The mayor went full-socialist. “There is plenty of money in the United States of America,” the mayor explained, “there’s plenty of money in Los Angeles, there’s plenty of money in New York City, it’s just in the wrong hands. That is the reality. That means taxing the wealthy, repealing the Trump tax cuts and giveaways to the corporations and the wealthy.”
De Blasio at least deserves credit for his honesty. Those words aren’t simply an articulation of government redistribution of wealth, they’re a war cry for class warfare. But while Maher has previously argued that he already pays enough taxes, he didn’t challenge de Blasio on Friday. That’s a shame. Because just think about de Blasio’s “wrong hands,” contention. His implied narrative is that wealthier Americans are in some sense intrinsic sense, immoral.
De Blasio showed he isn’t just a ideological revolutionary, he’s an ideological purist as well. Rebuking Maher’s contention that the 2020 Democratic presidential nominee will need to unify progressives with centrists, de Blasio claimed that “centrists got us nowhere.” When it comes to the 2020 Democratic primaries, de Blasio says “centrists need not apply.”
It was a shame that no conservative was there to challenge de Blasio.

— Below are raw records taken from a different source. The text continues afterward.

(** The health of the aggregate is the worst of the newest observations of all sources:
    one of them has it, unless none says anything, and none is worse. *)
Theorem aggregate_worst_health existing incoming :
  let h := cs_health (MergeAggregatedStatus existing incoming) in
  (h = COMPONENT_HEALTH_UNKNOWN ∨ ∃ source o, merged_observations existing incoming !! source = Some o ∧ cs_health o = h) ∧
  ∀ source o, merged_observations existing incoming !! source = Some o → healthRank (cs_health o) ≤ healthRank h.
Proof.
  cbn zeta. set (known := merged_observations existing incoming).
  set (aggregated := mkStatus (cs_component incoming) COMPONENT_HEALTH_UNKNOWN "" "aggregated" (cs_revision (named_source incoming))
    (cs_observed_at (named_source incoming)) ∅ (cs_job_id (named_source incoming)) (cs_run_id (named_source incoming))
    (cs_trace_id (named_source incoming)) (cs_data_kind (named_source incoming)) (cs_semantic_context (named_source incoming))
    RUNTIME_STATE_UNKNOWN false).
  assert (Hh : cs_health (MergeAggregatedStatus existing incoming) = cs_health (foldl fold_observation aggregated (by_source known))).
  { unfold MergeAggregatedStatus. fold (merged_observations existing incoming). fold known. cbn zeta. fold aggregated.
    unfold show_signal. by destruct (runtime_signal _). }
  rewrite Hh. clear Hh. destruct (fold_health (by_source known) aggregated) as (H1 & _ & H3). cbn zeta in *.
  assert (Hin : ∀ source o, (source, o) ∈ by_source known ↔ known !! source = Some o)
    by (intros; by rewrite (by_source_perm known), elem_of_map_to_list).
  split.
  - destruct H1 as [->|([source o] & He & ->)]; [by left|right]. exists source, o. by rewrite <-Hin.
  - intros source o Hs%Hin. by apply (H3 (source, o)).
Qed.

The formerly conservative panelist, Jennifer Rubin was wholly focused on attacking Trump and had little to contribute. But while I’m sure some conservatives might have been aggravated watching the mayor’s festival of socialism, it actually made me happy. Because in demanding redistribution away from the most productive in society, and in calling for vast new spending programs, de Blasio explains why Democrats have a big problem: They are simply too liberal to win.
And as the 2020 Democratic primary contenders attempt to outdo one another by racing further and further to the Left, they’ll make conservatives seem that much more reasonable.
Conservatives cannot be lethargic. We must wake up to this political reality for what it is: an opportunity to articulate our better economic narrative. Namely, that’s it not whether rich people are rich that matters most, but whether everyone, including the poor, are getting better off. It should be an easy case to make. In 2019 America, conservative policies are indeed making the poor better off, and that’s a success story whose data one cannot avoid.